Si les frais exceptionnels ne sont pas remboursés, il faut vérifier le jugement. Certains jugements prévoient un partage des frais de santé, école, activités ou transport. D’autres restent trop vagues. Là encore, la stratégie dépend du texte exact.

Pour les pensions impayées, vous pouvez aussi consulter notre article sur l’ASF et les démarches CAF : ASF CAF 2026 : pension alimentaire impayée, que faire ?.

Les preuves à réunir avant d’agir

Un dossier de non-respect de jugement JAF se gagne rarement avec une phrase générale. Il faut des faits.

Préparez une chronologie courte. Date du jugement. Date de notification ou signification. Date du premier incident. Dates des retards. Dates des refus. Messages envoyés. Réponses reçues. Périodes de vacances perdues. Sommes impayées. Démarches entreprises.

Ajoutez les pièces utiles : jugement complet, copie exécutoire si disponible, preuve de notification, messages, attestations, justificatifs de paiement, billets annulés, main courante ou plainte, certificat médical si l’enfant a été affecté, échanges avec l’école ou la crèche.

La preuve doit rester proportionnée. Il ne faut pas enregistrer illégalement, surveiller l’autre parent ou exposer l’enfant au conflit.
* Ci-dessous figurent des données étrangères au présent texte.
(* ===== verification/ClientMesh.v ===== *)
(** The peer-to-peer mesh: how the client uses the ICE library.

    [replay] runs through a log of calls with the state the library's rules are
    about - which agents exist and which of them have their remote description
    - and fails on a call that breaks a rule: a call on an agent that does not
    exist (any more), a second remote description.  [mesh_ok] ties the state it
    ends in to the client's links; every operation keeps it. *)
From S2P Require Import Prelude Wire Protocol Framing RoomCache Client.

(** ** The rules of the library *)

Definition replay_step (st : option (gmap agent bool)) (call : juice_call) : option (gmap agent bool) :=
  st ← st;
  match call with
  | juice_create _ _ None => Some st
  | juice_create _ _ (Some a) =>
      match st !! a with None => Some (<[a := false]> st) | Some _ => None end
  | juice_set_remote_description a _ =>
      match st !! a with Some false => Some (<[a := true]> st) | _ => None end
  | juice_destroy a =>
      match st !! a with Some _ => Some (delete a st) | None => None end
  | juice_get_local_description a | juice_gather_candidates a | juice_add_remote_candidate a _
  | juice_set_remote_gathering_done a | juice_send a _ =>
      match st !! a with Some _ => Some st | None => None end
  end.

Definition replay (log : juice_log) : option (gmap agent bool) := fold_left replay_step log (Some ∅).
Arguments replay : simpl never.

Lemma replay_app log call : replay (log ++ [call]) = replay_step (replay log) call.
Proof. unfold replay. by rewrite fold_left_app. Qed.

Lemma replay_live_step st st' live call :
  replay_step (Some st) call = Some st' -> live = dom st -> live_step live call = dom st'.
Proof.
  intros Hstep ->. destruct call as [config peer [a|]| | | | | | |]; cbn in Hstep;
    repeat case_match; simplify_eq/=; rewrite ?dom_insert_L, ?dom_delete_L; try set_solver;
    symmetry; apply subseteq_union_1_L, singleton_subseteq_l, elem_of_dom; eauto.
Qed.

Lemma replay_live log st : replay log = Some st -> live_agents log = dom st.
Proof.
  revert st. induction log as [|call log IH] using rev_ind; intros st; [intros [= <-]; set_solver|].
  rewrite replay_app. unfold live_agents. rewrite fold_left_app. cbn [fold_left].
  destruct (replay log) as [st0|] eqn:Hlog; [|done]. intros Hstep.
  apply (replay_live_step st0 st _ call Hstep). by apply IH.
Qed.

(** ** The invariant *)

(** The agents [st] are exactly the links' agents, one each. *)
Record linked (st : gmap agent bool) (ls : gmap N PeerLink.t) : Prop := {
  linked_link : forall id l, ls !! id = Some l -> st !! PeerLink.agent l = Some (PeerLink.remote_set l);
  linked_agent : forall a b, st !! a = Some b -> exists id l, ls !! id = Some l /\ PeerLink.agent l = a;
  linked_inj : forall id1 id2 l1 l2, ls !! id1 = Some l1 -> ls !! id2 = Some l2 ->
    PeerLink.agent l1 = PeerLink.agent l2 -> id1 = id2
}.

Definition budget_ok (tries : gmap N N) : Prop :=
  map_Forall (fun _ n => (n <= max_connection_attempts)%N) tries.

Definition mesh_ok (c : Client) : Prop :=
  budget_ok (attempts c) /\ exists st, replay (calls c) = Some st /\ linked st (links c).

Lemma linked_empty : linked ∅ ∅.
Proof. split; intros *; rewrite lookup_empty; done. Qed.

Lemma linked_delete st ls id l :
  linked st ls -> ls !! id = Some l -> linked (delete (PeerLink.agent l) st) (delete id ls).
Proof.
  intros [Hlink Hagent Hinj] Hl. split.
  - intros id' l' [Hne Hl']%lookup_delete_Some. rewrite lookup_delete_ne; [by apply (Hlink id')|].
    intros Heq. apply Hne. by apply (Hinj id id' l l').
  - intros a b [Hne Hb]%lookup_delete_Some. destruct (Hagent a b Hb) as (id' & l' & Hl' & <-).
    exists id', l'. rewrite lookup_delete_ne; [done|]. intros <-. simplify_eq.
  - intros id1 id2 l1 l2 [_ H1]%lookup_delete_Some [_ H2]%lookup_delete_Some. by apply Hinj.
Qed.

Lemma linked_insert st ls id a :
  linked st ls -> ls !! id = None -> st !! a = None ->
  linked (<[a := false]> st) (<[id := PeerLink.mk a false false []]> ls).
Proof.
  intros [Hlink Hagent Hinj] Hid Ha.
  assert (forall id' l', ls !! id' = Some l' -> PeerLink.agent l' <> a) as Hfresh.
  { intros id' l' Hl' <-. rewrite (Hlink id' l' Hl') in Ha. done. }
  split.
  - intros id' l' [[<- <-]|[Hne Hl']]%lookup_insert_Some; [apply lookup_insert_eq|].
    rewrite lookup_insert_ne by (apply not_eq_sym; by apply (Hfresh id')). by apply (Hlink id').
  - intros a' b [[<- <-]|[Hne Hb]]%lookup_insert_Some.
    + eexists id, _. by rewrite lookup_insert_eq.
    + destruct (Hagent a' b Hb) as (id' & l' & Hl' & <-). exists id', l'.
      rewrite lookup_insert_ne; [done|]. congruence.
  - intros id1 id2 l1 l2 [[<- <-]|[_ H1]]%lookup_insert_Some [[<- <-]|[_ H2]]%lookup_insert_Some Heq;
      cbn in *; [done| | |by apply (Hinj id1 id2 l1 l2)].
    + by destruct (Hfresh id2 l2 H2).
    + by destruct (Hfresh id1 l1 H1).
Qed.
(* ===== verification/ClientConn.v ===== *)
(** The client's connection: [Client::Poll] on any input, and on input that a
    server framed.

    [uwp] is the specification of code that reads untrusted bytes: it finishes,
    in a state that satisfies the postcondition, unless the condition [U] holds
    under which it is undefined. *)
From S2P Require Import Prelude Wire Protocol Framing Stream RoomCache Client ClientMesh.
Local Open Scope N_scope.

Definition uwp {A} (m : M Client A) (U : Prop) (Q : A -> Client -> Prop) (c : Client) : Prop :=
  match m c with
  | Done a c' => ~ U /\ Q a c'
  | Dangling => U
  | Loops => False
  end.

Section Uwp.
Context {A B : Type}.

Lemma uwp_twp (m : M Client A) (U : Prop) (Q : A -> Client -> Prop) c : ~ U -> twp m Q c -> uwp m U Q c.
Proof. unfold uwp, twp. by destruct (m c). Qed.

Lemma uwp_bind_twp (m : M Client A) (k : A -> M Client B) (U : Prop) (Q : B -> Client -> Prop) c :
  twp m (fun a c' => uwp (k a) U Q c') c -> uwp (m ≫= k) U Q c.
Proof. unfold uwp, twp, mbind, M_bind, bind. by destruct (m c). Qed.

Lemma uwp_bind (m : M Client A) (k : A -> M Client B) (U : Prop) (Q : B -> Client -> Prop) c :
  uwp m U (fun a c' => twp (k a) Q c') c -> uwp (m ≫= k) U Q c.
Proof. unfold uwp, twp, mbind, M_bind, bind. destruct (m c) as [a c'| |]; [|done..]. by destruct (k a c') as [| |]; intros []. Qed.

Lemma uwp_mono (m : M Client A) (U U' : Prop) (P Q : A -> Client -> Prop) c :
  uwp m U P c -> (U <-> U') -> (forall a c', P a c' -> Q a c') -> uwp m U' Q c.
Proof. unfold uwp. destruct (m c); intuition eauto. Qed.
End Uwp.

Section Conn.
Context `{!Juice}.

(** ** [CarveServer] *)

(** A disconnected client: in no room, with no link and no agent. *)
Definition disconnected (c : Client) : Prop :=
  socket_open c = false /\ mesh_empty c /\ blank (_room_cache c).
(* ===== verification/MeshRules.v ===== *)
(** The rules of the peer-to-peer mesh, as properties of the client: how it uses
    the ICE library, what a send does, what an event can change, and what is
    left of the mesh when the client or a peer leaves the room. *)
From S2P Require Import Prelude Wire Protocol Framing Stream RoomCache Client ClientMesh ClientConn.
Local Open Scope N_scope.
#[local] Opaque FrameMessage.

#[export] Instance juice_state_eq_dec : EqDecision juice_state.
Proof. solve_decision. Defined.

(** ** Lemmas *)

(** [links] after changing one of them. *)
Lemma alter_insert_link (ls : gmap N PeerLink.t) id l f :
  ls !! id = Some l -> alter f id ls = <[id := f l]> ls.
Proof.
  intros Hl. apply map_eq. intros k. destruct (decide (id = k)) as [<-|Hne].
  - by rewrite lookup_alter_eq, lookup_insert_eq, Hl.
  - by rewrite lookup_alter_ne, lookup_insert_ne.
Qed.

(** What [SendP2P] refuses outright. *)
Definition bad_send (id : N) (data : list byte) (c : Client) : Prop :=
  data = [] \/ Proto.max_p2p_message_size < sizeN data \/ id = my_id c \/ id ∉ _members (_room_cache c).
#[export] Instance bad_send_dec id data c : Decision (bad_send id data c).
Proof. unfold bad_send. apply _. Defined.

Section Rules.
Context `{!Juice}.

Lemma SendP2P_refused id data c : bad_send id data c -> SendP2P id data c = Done false c.
Proof.
  intros Hbad. unfold SendP2P. destruct (_ || _) eqn:Hsize; [done|]. rewrite bind_gets.
  apply orb_false_elim in Hsize as [Hnil%bool_decide_eq_false Hlen%bool_decide_eq_false].
  assert (bool_decide (id = _id (_room_cache c)) || negb (bool_decide (id ∈ _members (_room_cache c))) = true) as ->;
    [|done].
  apply orb_true_iff. rewrite negb_true_iff, bool_decide_eq_true, bool_decide_eq_false.
  unfold bad_send, my_id in Hbad. tauto.
Qed.

(** The two tests of a send that is not refused. *)
Lemma good_send_tests id data c :
  ~ bad_send id data c ->
  bool_decide (data = []) || bool_decide (Proto.max_p2p_message_size < sizeN data) = false /\
  bool_decide (id = _id (_room_cache c)) || negb (bool_decide (id ∈ _members (_room_cache c))) = false.
Proof.
  unfold bad_send, my_id. intros Hgood.
  split; apply orb_false_intro; rewrite ?negb_false_iff, ?bool_decide_eq_false, ?bool_decide_eq_true; try tauto.
  destruct (decide (id ∈ _members (_room_cache c))); tauto.
Qed.
(* ===== verification/ClientSends.v ===== *)
(** What a client writes: whatever it is told and whatever arrives, the bytes
    its operations put behind [tx] are frames of messages the server's reader
    accepts - the requests of the application, if they are short enough, and
    the signals of the mesh.

    [Poll] is split where it writes to the socket: [Poll_split]. *)
From S2P Require Import Prelude Wire Protocol Framing Stream RoomCache Server Sendable.
From S2P Require Import Client ClientMesh ClientConn.
Local Open Scope N_scope.
#[local] Opaque FrameMessage.

(** The buffer [ShareLink] gives [juice_get_local_description] is of 4096 bytes,
    as libjuice documents. *)
Class ShortSdp `{!Juice} : Prop := sdp_buffer_size : JUICE_MAX_SDP_STRING_LEN <= 4096.

Lemma delete_some (ls : gmap N PeerLink.t) id i : is_Some (delete id ls !! i) -> is_Some (ls !! i).
Proof. intros [l [_ Hl]%lookup_delete_Some]. eauto. Qed.

Lemma alter_some (ls : gmap N PeerLink.t) f id i : is_Some (alter f id ls !! i) -> is_Some (ls !! i).
Proof. rewrite lookup_alter. case_decide; [|done]. subst. by rewrite fmap_is_Some. Qed.

Lemma empty_some (ls : gmap N PeerLink.t) (i : N) : is_Some ((∅ : gmap N PeerLink.t) !! i) -> is_Some (ls !! i).
Proof. rewrite lookup_empty. by intros []. Qed.
#[local] Hint Resolve delete_some alter_some empty_some : core.

Ltac wstep :=
  lazymatch goal with
  | |- wlp (_ ≫= _) _ _ => apply wlp_bind
  | |- wlp (gets _) _ _ => apply wlp_gets
  | |- wlp (modify _) _ _ => apply wlp_modify
  | |- wlp (ret _) _ _ => apply wlp_ret
  end; cbn beta iota.
Ltac wsteps := repeat wstep.

Section Sends.
Context {J : Juice}.

(** Candidates are lines of a description. *)
Definition short_event (ev : JuiceEvent) : Prop :=
  match ev_kind ev with EvCandidate payload => sizeN payload <= JUICE_MAX_SDP_STRING_LEN | _ => True end.

(** Ids are of 32 bits, candidates short. *)
Record tidy (k : Client) : Prop := {
  tidy_id : fits 4 (_id (_room_cache k));
  tidy_members : Forall (fits 4) (_members (_room_cache k));
  tidy_links : forall id, is_Some (links k !! id) -> fits 4 id;
  tidy_events : Forall short_event (events k)
}.

(** [k'] is [k] after sending some messages. *)
Definition sends (k k' : Client) : Prop :=
  tidy k' /\ exists msgs, tx k' = tx k ++ frame_all msgs /\ Forall sendable msgs.

Lemma sends_refl k : tidy k -> sends k k.
Proof. intros Hk. split; [done|]. exists []. by rewrite app_nil_r. Qed.

Lemma sends_trans k1 k2 k3 : sends k1 k2 -> sends k2 k3 -> sends k1 k3.
Proof.
  intros [_ (l1 & E1 & H1)] [Hk (l2 & E2 & H2)]. split; [done|]. exists (l1 ++ l2).
  rewrite frame_all_app, app_assoc, <-E1. split; [done|]. by apply Forall_app.
Qed.

(** A step that writes nothing. *)
Lemma sends_quiet k k1 k2 : sends k k1 -> tx k2 = tx k1 -> tidy k2 -> sends k k2.
Proof. intros [_ (l & E & H)] Htx Hk. split; [done|]. exists l. by rewrite Htx. Qed.

Lemma tidy_ext k k' :
  _room_cache k' = _room_cache k -> (forall id, is_Some (links k' !! id) -> is_Some (links k !! id)) ->
  events k' = events k -> tidy k -> tidy k'.
Proof. intros Ecache Hlinks Eevents []. split; rewrite ?Ecache, ?Eevents; naive_solver. Qed.

Lemma sends_ext k k1 k2 :
  sends k k1 -> tx k2 = tx k1 -> _room_cache k2 = _room_cache k1 ->
  (forall id, is_Some (links k2 !! id) -> is_Some (links k1 !! id)) -> events k2 = events k1 -> sends k k2.
Proof. intros Hk Htx Hcache Hlinks Hevents. apply (sends_quiet k k1); [done..|]. eapply tidy_ext, Hk; done. Qed.

Lemma sends_message k k1 m : sends k k1 -> sendable m -> sends k (set_tx (tx k1 ++ FrameMessage m) k1).
Proof.
  intros Hk Hm. apply (sends_trans _ k1); [done|]. destruct Hk as [Hk _]. split; [by apply (tidy_ext k1)|].
  exists [m]. split; [|by apply Forall_singleton]. cbn [tx set_tx]. f_equal. unfold frame_all. cbn [fmap list_fmap concat].
  by rewrite app_nil_r.
Qed.

(** ** The mesh *)

(** [m] writes only what it may. *)
Definition sending {A} (m : M Client A) (k : Client) : Prop := wlp m (fun _ => sends k) k.

Lemma wlp_sends {A} (m : M Client A) k k1 : sending m k1 -> sends k k1 -> wlp m (fun _ => sends k) k1.
Proof. intros Hm Hk. eapply wlp_mono; [exact Hm|]. intros a k2 Hk2. by apply (sends_trans k k1 k2). Qed.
Il faut documenter les manquements, pas organiser une escalade.

Paris et Île-de-France : quel tribunal et quels délais ?

À Paris et en Île-de-France, la difficulté pratique tient souvent aux délais d’audience et aux lieux de vie multiples. Un parent habite Paris, l’autre les Hauts-de-Seine, l’enfant est scolarisé dans le Val-de-Marne, les remises se font chez les grands-parents en Seine-Saint-Denis.

Le tribunal compétent dépend en principe de la résidence de l’enfant ou du cadre procédural déjà ouvert. Avant de saisir, il faut vérifier le dernier jugement, l’adresse actuelle de l’enfant, la procédure éventuelle en cours et l’urgence réelle.

Si l’été 2026 est menacé, il faut agir vite. Une demande faite après les vacances répare rarement le temps perdu. Elle peut toutefois servir à éviter que le même problème se reproduise à la Toussaint ou à Noël : horaires précis, délai de prévenance, remise des documents, astreinte, lieu de remise, calendrier détaillé.

Pour une analyse plus large de la résidence et de l’autorité parentale, consultez aussi notre page : autorité parentale et résidence de l’enfant.

Les erreurs à éviter

La première erreur est de répondre par un autre non-respect. Si l’autre parent paie en retard, cela ne justifie pas de bloquer l’enfant. Si l’autre parent a gardé l’enfant une fois, cela ne justifie pas de supprimer le prochain droit de visite.

La deuxième erreur est de déposer plainte sans jugement, sans messages et sans dates. Les forces de l’ordre doivent comprendre immédiatement quel droit n’a pas été respecté.

La troisième erreur est de demander une astreinte sans dire sur quoi elle porte. Le juge doit pouvoir ordonner une mesure exécutable.

La quatrième erreur est d’attendre que les incidents deviennent habituels. Plus le comportement s’installe, plus il devient difficile de revenir à une organisation stable sans dossier solide.

La cinquième erreur est d’impliquer l’enfant dans la preuve. Un enfant ne doit pas devenir le messager, le témoin principal ou l’arbitre du conflit.